___ The input ___

(* ===== verification/NativeTlsSpec.v ===== *)
(** Thread-specific data and attributes of the native thread mode: keys are handed
    out once, values belong to their thread and key; the attribute block is a
    record; and what a thread on a reused stack finds in its keys. *)

From S2P Require Import Prelude Env MemoryManager MemorySpec Machine HostAccess Lift GuestCall Arm64 NativeThreads NativeSpec HostRwLock NativeTls HleStringSpec.
From stdpp Require Import relations.
#[local] Open Scope Z_scope.

(** * Keys *)

Record tls_ok (t : TlsTables) : Prop := {
  tk_next : 1 <= g_next_tls_key t <= GUEST_PTHREAD_DYNAMIC_KEY_LIMIT + 1;
  tk_range k : k ∈ g_tls_live_keys t \/ k ∈ g_tls_free_keys t -> 1 <= k < g_next_tls_key t;
  tk_nodup : NoDup (g_tls_free_keys t);
  tk_disjoint k : k ∈ g_tls_live_keys t -> k ∉ g_tls_free_keys t;
  tk_given k : 1 <= k < g_next_tls_key t -> k ∈ g_tls_live_keys t \/ k ∈ g_tls_free_keys t;
  tk_values tid vs k v : g_tls_values t !! tid = Some vs -> vs !! k = Some v -> k ∈ g_tls_live_keys t;
}.

Lemma new_tables_ok : tls_ok new_tls_tables.
Proof. constructor; cbn; try set_solver; try lia; [unfold GUEST_PTHREAD_DYNAMIC_KEY_LIMIT, GUEST_PTHREAD_KEYS_MAX, GUEST_PTHREAD_KEY_RESERVED_COUNT; lia|constructor]. Qed.

(** The new key, and what becomes of the tables. *)
Lemma take_key_spec d t key t' : tls_ok t -> take_key d t = (Some key, t') ->
  tls_ok t' /\ key ∉ g_tls_live_keys t /\ 1 <= key <= GUEST_PTHREAD_DYNAMIC_KEY_LIMIT /\
  g_tls_live_keys t' = {[key]} ∪ g_tls_live_keys t /\ g_tls_values t' = g_tls_values t.
Proof.
  intros [H1 H2 H3 H4 H5 H6]. unfold take_key. destruct (g_tls_free_keys t) as [|k rest] eqn:Hf.
  - destruct (_ || _) eqn:Hc; [done|]. apply orb_false_elim in Hc as [[H0%Z.eqb_neq Hl%Z.ltb_ge]%orb_false_elim Hs%Z.leb_gt].
    intros [= <- <-]. assert (Hfresh : g_next_tls_key t ∉ g_tls_live_keys t).
    { intros Hin. destruct (H2 _ (or_introl Hin)). lia. }
    assert (Hn : g_next_tls_key t ⊕ 1 = g_next_tls_key t + 1).
    { apply u64_small. unfold GUEST_PTHREAD_DYNAMIC_KEY_LIMIT, GUEST_PTHREAD_KEYS_MAX, GUEST_PTHREAD_KEY_RESERVED_COUNT in *. u64_lia. }
    split_and!; try done; try lia. constructor; cbn; rewrite ?Hn, ?Hf; try lia.
    + intros k [Hk|Hk]; [|by apply elem_of_nil in Hk]. apply elem_of_union in Hk as [->%elem_of_singleton|Hk]; [lia|]. destruct (H2 k (or_introl Hk)). lia.
    + constructor.
    + intros k _. apply not_elem_of_nil.
    + intros k Hk. left. destruct (decide (k = g_next_tls_key t)) as [->|]; [set_solver|]. destruct (H5 k ltac:(lia)) as [|Hn0]; [set_solver|by apply elem_of_nil in Hn0].
    + intros tid vs k v Ht Hv. apply elem_of_union_r. by eapply H6.
  - intros [= <- <-]. assert (Hin : k ∈ k :: rest) by set_solver. apply NoDup_cons in H3 as [Hk H3].
    assert (Hnl : k ∉ g_tls_live_keys t) by (intros Hl; by apply (H4 k Hl)).
    destruct (H2 k (or_intror Hin)) as [K1 K2]. split_and!; try done; try lia. constructor; cbn; try done.
    + intros j [Hj|Hj]; [apply elem_of_union in Hj as [->%elem_of_singleton|Hj]|]; [lia| |]; apply H2; set_solver.
    + intros j [->%elem_of_singleton|Hj]%elem_of_union; [done|]. intros Hr. apply (H4 j Hj). set_solver.
    + intros j Hj. destruct (H5 j Hj); set_solver.
    + intros tid vs j v Ht Hv. apply elem_of_union_r. by eapply H6.
Qed.

(** Keys run out only when all are in use. *)
Lemma take_key_fails d t t' : tls_ok t -> take_key d t = (None, t') ->
  t' = t /\ forall k, 1 <= k <= GUEST_PTHREAD_DYNAMIC_KEY_LIMIT -> k ∈ g_tls_live_keys t.
Proof.
  intros Hok. pose proof Hok as [H1 H2 _ _ H5 _]. unfold take_key. destruct (g_tls_free_keys t) as [|k rest] eqn:Hf; [|done].
  destruct (_ || _) eqn:Hc; [|done]. intros [= <-]. split; [done|]. apply orb_prop in Hc.
  assert (Hnext : g_next_tls_key t = GUEST_PTHREAD_DYNAMIC_KEY_LIMIT + 1).
  { destruct Hc as [[?%Z.eqb_eq|?%Z.ltb_lt]%orb_prop|Hs%Z.leb_le]; [lia..|].
    assert (Hsub : g_tls_live_keys t ⊆ list_to_set (seqZ 1 (g_next_tls_key t - 1))).
    { intros k Hk. apply elem_of_list_to_set, elem_of_seqZ. destruct (H2 k (or_introl Hk)). lia. }
    apply subseteq_size in Hsub. rewrite size_list_to_set, length_seqZ in Hsub by apply NoDup_seqZ. lia. }
  intros k Hk. destruct (H5 k ltac:(lia)) as [|Hn]; [done|by apply elem_of_nil in Hn].
Qed.

Lemma drop_key_ok key t : tls_ok t -> key ∈ g_tls_live_keys t -> tls_ok (drop_key key t).
Proof.
  intros [H1 H2 H3 H4 H5 H6] Hk. constructor; cbn; try done.
  - intros j Hj. apply H2. set_solver.
  - apply NoDup_cons. split; [by apply H4|done].
  - intros j Hj. specialize (H4 j). set_solver.
  - intros j Hj. destruct (decide (j = key)); destruct (H5 j Hj); set_solver.
  - intros tid vs j v Ht Hv. rewrite lookup_fmap in Ht. apply fmap_Some in Ht as (vs0 & Ht & ->).
    apply lookup_delete_Some in Hv as [Hne Hv]. specialize (H6 tid vs0 j v Ht Hv). set_solver.
Qed.

Lemma set_value_ok tid key v t : tls_ok t -> key ∈ g_tls_live_keys t -> tls_ok (set_value tid key v t).
Proof.
  intros [H1 H2 H3 H4 H5 H6] Hk. constructor; cbn; try done. intros tid' vs j w Ht Hv.
  apply lookup_insert_Some in Ht as [[-> <-]|[_ Ht]]; [|by eapply H6].
  apply lookup_insert_Some in Hv as [[-> _]|[_ Hv]]; [done|]. destruct (g_tls_values t !! tid') as [vs0|] eqn:E; [by eapply H6|done].
Qed.

Lemma get_set_eq tid key v t : key <> 0 -> key ∈ g_tls_live_keys t -> get_value tid key (set_value tid key v t) = v.
Proof.
  intros H0 Hk. unfold get_value, is_valid_tls_key_locked. cbn. rewrite (proj2 (Z.eqb_neq key 0)), bool_decide_eq_true_2 by done. cbn.
  by rewrite !lookup_insert_eq.
Qed.
Lemma get_set_ne tid key v tid' key' t : tid' <> tid \/ key' <> key -> get_value tid' key' (set_value tid key v t) = get_value tid' key' t.
Proof.
  intros Hne. unfold get_value, is_valid_tls_key_locked. cbn. destruct (_ && _); [|done].
  destruct (decide (tid' = tid)) as [->|Ht]; [|by rewrite lookup_insert_ne]. rewrite lookup_insert_eq. destruct Hne as [|Hk]; [done|].
  rewrite lookup_insert_ne by done. by destruct (g_tls_values t !! tid).
Qed.

Section Handlers.
Context {E : Env} `{!HostAccess E, !WalkLaws E, !GuestMemLaws E, !CpuMemLaws E, !RegLaws E, !HostAccessLaws E} {HS : HostSched}.
Implicit Types s : kstate.

(** The handlers on keys, between which threads, registers and memory may change
    at will. *)
Inductive k_step : kstate -> kstate -> Prop :=
| KCreate s : k_step s (pthread_key_create s)
| KDelete s : k_step s (pthread_key_delete s)
| KSet s : k_step s (pthread_setspecific s)
| KGet s : k_step s (pthread_getspecific s)
| KOther s n : k_step s {| kn := n; kt := kt s |}.

Lemma valid_key key t : is_valid_tls_key_locked key t = true -> key ∈ g_tls_live_keys t /\ key <> 0.
Proof. intros [H%negb_true_iff%Z.eqb_neq H2%bool_decide_eq_true]%andb_prop. done. Qed.

Lemma k_step_ok s s' : k_step s s' -> tls_ok (kt s) -> tls_ok (kt s').
Proof.
  intros Hs Hok. destruct Hs as [s|s|s|s|s n]; [| | | |done].
  - unfold pthread_key_create. destruct (_ || _); [done|]. destruct (take_key (X 1 (kn s)) (kt s)) as [[key|] t] eqn:Ht; cbn.
    + by destruct (take_key_spec _ _ _ _ Hok Ht) as (? & _).
    + by destruct (take_key_fails _ _ _ Hok Ht) as [-> _].
  - unfold pthread_key_delete. destruct (is_valid_tls_key_locked _ _) eqn:Hv; [|done]. apply valid_key in Hv as [? _]. by apply drop_key_ok.
  - unfold pthread_setspecific. destruct (get_current_tls_thread_id _) as [tid n]. destruct (is_valid_tls_key_locked _ _) eqn:Hv; [|done].
    apply valid_key in Hv as [? _]. by apply set_value_ok.
  - unfold pthread_getspecific. by destruct (get_current_tls_thread_id _).
Qed.

Lemma k_reach_ok s s' : rtc k_step s s' -> tls_ok (kt s) -> tls_ok (kt s').
Proof. induction 1 as [|s1 s2 s3 Hs _ IH]; [done|]. intros H. by apply IH, (k_step_ok s1). Qed.

(** Thread-specific data, in every state the handlers reach: creating a key
    gives one that is not in use, between 1 and 112, which reads 0 in every thread
    and leaves all other values alone, and fails only when 112 keys are in use; a
    value set by a thread is what that thread reads under that key until it is set
    again or the key is deleted, and nothing else changes; a deleted key is no longer
    valid. *)
Theorem thread_specific_data n s : rtc k_step {| kn := n; kt := new_tls_tables |} s ->
  let t := kt s in
  (forall d key t', take_key d t = (Some key, t') ->
     key ∉ g_tls_live_keys t /\ 1 <= key <= 112 /\ (forall tid, get_value tid key t' = 0) /\
     (forall tid k, k <> key -> get_value tid k t' = get_value tid k t)) /\
  (forall d t', take_key d t = (None, t') -> forall k, 1 <= k <= 112 -> k ∈ g_tls_live_keys t) /\
  (forall tid key v, key ∈ g_tls_live_keys t -> get_value tid key (set_value tid key v t) = v /\
     forall tid' key', tid' <> tid \/ key' <> key -> get_value tid' key' (set_value tid key v t) = get_value tid' key' t) /\
  (forall key, key ∈ g_tls_live_keys t -> is_valid_tls_key_locked key (drop_key key t) = false /\
     forall tid k, k <> key -> get_value tid k (drop_key key t) = get_value tid k t).
Proof.
  intros Hr t. assert (Hok : tls_ok t) by (apply (k_reach_ok _ _ Hr), new_tables_ok). split_and!.
  - intros d key t' Ht. destruct (take_key_spec _ _ _ _ Hok Ht) as (Hok' & Hnew & Hrange & El & Ev). split_and!; [done|apply Hrange| | |].
    + destruct Hrange as [_ Hr2]. exact Hr2.
    + intros tid. unfold get_value. destruct (is_valid_tls_key_locked key t'); [|done]. rewrite Ev.
      destruct (g_tls_values t !! tid) as [vs|] eqn:Hvs; [|done]. destruct (vs !! key) as [v|] eqn:Hv; [|done].
      by destruct (Hnew (tk_values _ Hok tid vs key v Hvs Hv)).
    + intros tid k Hk. unfold get_value, is_valid_tls_key_locked. rewrite Ev, El.
      replace (bool_decide (k ∈ {[key]} ∪ g_tls_live_keys t)) with (bool_decide (k ∈ g_tls_live_keys t)); [done|]. apply bool_decide_ext. set_solver.
  - intros d t' Ht. by destruct (take_key_fails _ _ _ Hok Ht) as [_ H].
  - intros tid key v Hk. assert (key <> 0) by (destruct (tk_range _ Hok key (or_introl Hk)); lia). split; [by apply get_set_eq|].
    intros tid' key' Hne. by apply get_set_ne.
  - intros key Hk. unfold get_value, is_valid_tls_key_locked. cbn. split.
    + rewrite (bool_decide_eq_false_2 (key ∈ _)) by set_solver. apply andb_false_r.
    + intros tid k Hne. replace (bool_decide (k ∈ g_tls_live_keys t ∖ {[key]})) with (bool_decide (k ∈ g_tls_live_keys t)) by (apply bool_decide_ext; set_solver).
      destruct (_ && _); [|done]. rewrite lookup_fmap. destruct (g_tls_values t !! tid) as [vs|]; [|done]. cbn. by rewrite lookup_delete_ne.
Qed.

(** * A reused stack *)

Lemma tls_id_by_slot (n : nstate) a k : tl_virtual_tid_override n = 0 -> 0 <= k -> a = QEMU_THREAD_STACK_BASE + k * QEMU_THREAD_STACK_SIZE ->
  a + QEMU_THREAD_STACK_SIZE <= QEMU_THREAD_STACK_CEILING -> a <= X REG_SP n < a + QEMU_THREAD_STACK_SIZE ->
  exists n', get_current_tls_thread_id n = (0x1000 + k, n') /\ nt_mem n' = nt_mem n.
Proof.
  intros Ho Hk Ha Hc Hsp. unfold get_current_tls_thread_id. rewrite Ho. cbn [Z.eqb negb].
  unfold is_safe_call_stack_sp. rewrite (proj2 (Z.leb_gt _ _)) by arena_lia. cbn [andb].
  unfold get_thread_id_from_sp. rewrite (andb_false_intro2 _ _ (proj2 (Z.ltb_ge (X REG_SP n) 0x80000000) ltac:(arena_lia))).
  rewrite (proj2 (Z.leb_le _ _)) by arena_lia.
  replace ((X REG_SP n - QEMU_THREAD_STACK_BASE) / QEMU_THREAD_STACK_SIZE) with k; [by eexists|].
  subst a. unfold QEMU_THREAD_STACK_SIZE in *. apply Z.div_unique with (r := X REG_SP n - QEMU_THREAD_STACK_BASE - k * 0x100000); lia.
Qed.

(** A thread on a reused stack inherits values. Values are filed under the stack
    slot and nothing removes them when a thread ends: whatever its exit, its join
    and the creation of the next thread do to registry, registers and memory, a
    thread that runs on the same stack reads the value the old one set, where a
    new thread's values should all be 0; and creation does put the next thread on
    that stack. *)
Theorem reused_stack_inherits_values s a k key v (n2 : nstate) :
  tls_ok (kt s) -> 0 <= k -> a = QEMU_THREAD_STACK_BASE + k * QEMU_THREAD_STACK_SIZE -> a + QEMU_THREAD_STACK_SIZE <= QEMU_THREAD_STACK_CEILING ->
  tl_virtual_tid_override (kn s) = 0 -> a <= X REG_SP (kn s) < a + QEMU_THREAD_STACK_SIZE ->
  X 0 (kn s) = key -> X 1 (kn s) = v -> key ∈ g_tls_live_keys (kt s) ->
  tl_virtual_tid_override n2 = 0 -> a <= X REG_SP n2 < a + QEMU_THREAD_STACK_SIZE -> X 0 n2 = key ->
  cpu_ok n2 -> in_u64 v -> fits REG_X0 v ->
  X 0 (kn (pthread_getspecific {| kn := n2; kt := kt (pthread_setspecific s) |})) = v /\
  (forall ptr routine arg lr size guard policy prio det (s' : nstate) rest b tls_rest,
     g_free_stack_region_bases (rg s') = a :: rest -> g_free_tls_region_bases (rg s') = b :: tls_rest ->
     b ⊕ 8 <> 0 -> g_guest_vma_count (rg s') + 3 <= GUEST_VMA_LIMIT ->
     exists t, g_threads (rg (spawn_thread ptr routine arg lr 0 size guard policy prio det s')) !! g_next_thread_id (rg s') = Some t /\
       q_stack_base t = a + QEMU_THREAD_STACK_SIZE - 0x100).
Proof.
  intros Hok Hk Ha Hc Ho Hsp Hkey Hv Hlive Ho2 Hsp2 Hkey2 Hcpu Hv64 Hfit. split.
  - destruct (tls_id_by_slot (kn s) a k Ho Hk Ha Hc Hsp) as (n' & En & _). destruct (tls_id_by_slot n2 a k Ho2 Hk Ha Hc Hsp2) as (n'' & En2 & Em2).
    assert (H0 : key <> 0) by (destruct (tk_range _ Hok key (or_introl Hlive)); lia).
    unfold pthread_setspecific, pthread_getspecific. rewrite En, Hkey, Hv. cbn [kn kt]. rewrite En2, Hkey2.
    unfold is_valid_tls_key_locked at 1. rewrite (proj2 (Z.eqb_neq key 0)), bool_decide_eq_true_2 by done. cbn [negb andb k_ret kt kn].
    rewrite get_set_eq by done. unfold set_X0. rewrite u64_small by done. apply (getr_putr REG_X0 v); [|done].
    change (cpu_ok (nt_mem n'')). by rewrite Em2.
  - intros ptr routine arg lr size guard policy prio det s' rest b tls_rest Hf Hft Hb Hvma.
    by apply (spawn_recycled _ _ _ _ _ _ _ _ _ _ _ k rest b tls_rest).
Qed.
End Handlers.

(** * Witnesses *)

Lemma thread_specific_data_witness :
  let s := {| kn := demo_native; kt := new_tls_tables |} in
  get_value 0x1000 1 (take_key 0 (kt (pthread_key_create s))).2 = 0.
Proof.
  intros s. destruct (thread_specific_data (E := RefEnv) demo_native (pthread_key_create s)) as (H1 & _).
  - apply rtc_once, KCreate.
  - destruct (take_key 0 (kt (pthread_key_create s))) as [[key|] t'] eqn:Ht; [|by vm_compute in Ht].
    destruct (H1 0 key t' Ht) as (_ & _ & H2 & H3). cbn [snd].
    destruct (decide (1 = key)) as [->|Hne]; [apply H2|]. rewrite H3 by done. by vm_compute.
Defined.

(** Key 1 exists; the handler's thread has its stack pointer in the first slot. *)
Definition demo_tls : TlsTables := (take_key 0 new_tls_tables).2.
Definition demo_slot (x0 x1 : Z) : nstate (E := RefEnv) :=
  demo_native <| nt_mem := putr REG_SP 0x90080000 (text_regs x0 x1 0) |>.

Lemma reused_stack_inherits_values_witness :
  X 0 (kn (pthread_getspecific {| kn := demo_slot 1 0; kt := kt (pthread_setspecific {| kn := demo_slot 1 77; kt := demo_tls |}) |})) = 77.
Proof.
  apply (reused_stack_inherits_values {| kn := demo_slot 1 77; kt := demo_tls |} 0x90000000 0 1 77 (demo_slot 1 0)); try done.
  apply (take_key_spec 0 new_tls_tables 1 demo_tls new_tables_ok). reflexivity.
Defined.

___

> _Exercise_
Reproduce word for word the material above, beginning with the line that contains "Lemma get_set_ne tid" and ending with the line that contains "s (pthread_key_create s)".

> _Response to the task_
Lemma get_set_ne tid key v tid' key' t : tid' <> tid \/ key' <> key -> get_value tid' key' (set_value tid key v t) = get_value tid' key' t.
Proof.
  intros Hne. unfold get_value, is_valid_tls_key_locked. cbn. destruct (_ && _); [|done].
  destruct (decide (tid' = tid)) as [->|Ht]; [|by rewrite lookup_insert_ne]. rewrite lookup_insert_eq. destruct Hne as [|Hk]; [done|].
  rewrite lookup_insert_ne by done. by destruct (g_tls_values t !! tid).
Qed.

Section Handlers.
Context {E : Env} `{!HostAccess E, !WalkLaws E, !GuestMemLaws E, !CpuMemLaws E, !RegLaws E, !HostAccessLaws E} {HS : HostSched}.
Implicit Types s : kstate.

(** The handlers on keys, between which threads, registers and memory may change
    at will. *)
Inductive k_step : kstate -> kstate -> Prop :=
| KCreate s : k_step s (pthread_key_create s)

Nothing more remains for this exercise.